Still, I would like to present another approach. Since the Xbox
has support for multiple heaps, we can create a separate list that
contains the extra allocation data and put it on an alternative
heap. The advantage of this technique is that our memory snapshot
will be the exact representation of the memory in a normal build.
It is also much easier to track larger callstack levels, as XbMemDump
does, and it makes walking the heap easier: we can just run over
this list. The disadvantage is that each free of a memory
block will need to search this list in order to delete our extra
data. We need to use a hash table or another optimization algorithm
in order to keep the performance penalty down.
For physical allocations, you have no choice but to maintain a
separate list with the addresses, sizes and return addresses. We
have to, because there is no such thing as a "PhysicalAllocWalker"
on the Xbox. Typically there will be far fewer PhysicalAllocs
then HeapAllocs,
so the performance penalty for walking the list on a deallocation
is not too big. In our test run of our first level, our number of
PhysicalAllocs were:
*** Number of tracked physical allocations:39, total size: 12601656
***
Dumping all allocations
We can now create a snapshot of the memory. If we decided to put
our heap data on a separate heap, we can simply run over the list.
If we didn't, we will need to walk the heap, and for each item,
check the tag to see if it was tracked by our code, this output
the extra allocation data that we stored at the end of the block.
For PhysicalAllocs,
we simply run over the list of PhysicalAllocs.
We can walk the heap pretty easily by using Microsoft's debug function
HeapWalk. It works
perfectly, but unfortunately, it is only available in the debug
libraries. It is difficult, if not impossible, to make a release
build while linking with just the XapiLibD.lib.
Whenever I tried this, I always ended up in a complete debug build.
The reason HeapWalk
is put in a debug library is purely that Microsoft does not want
our final game to have low-level heapwalk functionality, which sounds
plausible. Perhaps they should place the HeapWalk
function in the XbDm library, which can be easily linked into a
release build, but is unapproved.
One key disadvantage of a debug build is that the data structures
will look quite different. In debug mode the memory manager behaves
slightly differently. For instance: the heap header for each allocation
block is larger, and it adds 0xFF tags to check for memory overruns.
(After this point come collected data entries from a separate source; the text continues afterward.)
(** * Timetable generator: the constraint model of [final_timetable_generator.py]

    A shallow embedding of [TimetableGenerator] (its catalog, the decision
    variables of [generate_variables], the constraints of [add_constraints]
    and the solution extraction of [solve]) together with the properties
    of the natural-language specification that are stated about them.

    The CP-SAT solver itself is a library call in the source; here it is a
    function from the model to a status and a valuation, handed to
    [solve], and the properties are stated for every valuation that
    satisfies the constraints of the model. *)

From stdpp Require Import gmap strings list fin_maps pretty.
From Stdlib Require Import Lia.

Open Scope string_scope.
Open Scope nat_scope.
Open Scope list_scope.

(** ** Python values used as dictionary keys *)

(** The key of [self.assign]: the tuple [(section, day, period, course)]. *)
Abbreviation SlotKey := (string * string * nat * string)%type.

Inductive pykey : Type :=
| KSlot (k : SlotKey)
| KStr (s : string).

(** The exceptions the embedded code can raise. *)
Inductive exn : Type :=
| KeyError (k : pykey)
| TypeError (msg : string).

(** ** The part of [ortools.sat.python.cp_model] the program uses *)

Module cp_model.

(** A Boolean variable is its index in the model. *)
Definition BoolVar : Type := nat.

(** [sum(x for ...)], [x + y] and a lone [x]: a sum of Boolean variables. *)
Definition LinearExpr : Type := list BoolVar.

Inductive Constraint : Type :=
| SumLe (e : LinearExpr) (k : nat)      (* e <= k *)
| SumEq (e : LinearExpr) (k : nat)      (* e == k *)
| VarEq (x y : BoolVar).                (* x == y *)

Record CpModel : Type := mkCpModel {
  variables : list string;              (* the names given to NewBoolVar *)
  constraints : list Constraint
}.

Definition empty : CpModel := mkCpModel [] [].

Definition NewBoolVar (name : string) (m : CpModel) : BoolVar * CpModel :=
  (length (variables m), mkCpModel (variables m ++ [name]) (constraints m)).

Definition Add (c : Constraint) (m : CpModel) : CpModel :=
  mkCpModel (variables m) (constraints m ++ [c]).

Inductive Status : Type :=
| UNKNOWN | MODEL_INVALID | FEASIBLE | INFEASIBLE | OPTIMAL.

(** A valuation gives every Boolean variable a truth value;
    [Value] is the integer the solver reports for it. *)
Definition valuation : Type := BoolVar → bool.

Definition Value (v : valuation) (x : BoolVar) : nat :=
  if v x then 1 else 0.

Definition sum_value (v : valuation) (e : LinearExpr) : nat :=
  sum_list (Value v <$> e).

Definition holds (v : valuation) (c : Constraint) : Prop :=
  match c with
  | SumLe e k => sum_value v e ≤ k
  | SumEq e k => sum_value v e = k
  | VarEq x y => v x = v y
  end.

Definition holdsb (v : valuation) (c : Constraint) : bool :=
  match c with
  | SumLe e k => Nat.leb (sum_value v e) k
  | SumEq e k => Nat.eqb (sum_value v e) k
  | VarEq x y => Bool.eqb (v x) (v y)
  end.

Definition satisfies (v : valuation) (m : CpModel) : Prop :=
  Forall (holds v) (constraints m).

Definition satisfiesb (v : valuation) (m : CpModel) : bool :=
  forallb (holdsb v) (constraints m).

(** What [CpSolver.Solve] promises: a status [OPTIMAL] or [FEASIBLE]
    comes with a valuation that satisfies every constraint. *)
Definition found (st : Status) : bool :=
  match st with OPTIMAL | FEASIBLE => true | _ => false end.

Definition sound (m : CpModel) (st : Status) (v : valuation) : Prop :=
  found st = true → satisfies v m.

End cp_model.

Import cp_model.

(** ** The generator object *)

(** A course: [(weekly_count, is_lab, teacher)]. *)
Abbreviation CourseInfo := (nat * bool * string)%type.

(** [self.solution]: section -> day -> period -> (course, teacher). *)
Abbreviation Solution := (gmap string (gmap string (gmap nat (string * string)))).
Last but not least, most games run terribly slow in debug mode.
Sadly, there is no simple way to walk the heap in a release configuration
unless we write our own heapwalker. I have tried and I have come
a long way, but it is not a methodology I want to propagate. The
Xbox kernel is way too complicated and it is bad practice not to
use Microsoft's existing code. For the PS2 however, my colleague
Tom van Dijck wrote a heapwalker. A detailed description of his
PS2 heapwalker can be found below.
Finally, we need to output the image's base address. We can retrieve
the image base address by calling DmWalkLoadedModules.
This function will return all currently loaded modules, including
kernel and debugging modules. We need to output all the base addresses
along with their names. An in-depth description of the image base
address will be given in part two of this series.
As mentioned earlier, I personally decided not to output function
names in the memory dump. If you would like to do so, the “Dm”
functions provide functionality for parsing symbol information and
converting addresses to function names. For more information on
the Xbox memory functions, take a look at Forrest Trepte's Xstream
training session on Xbox central [REF9].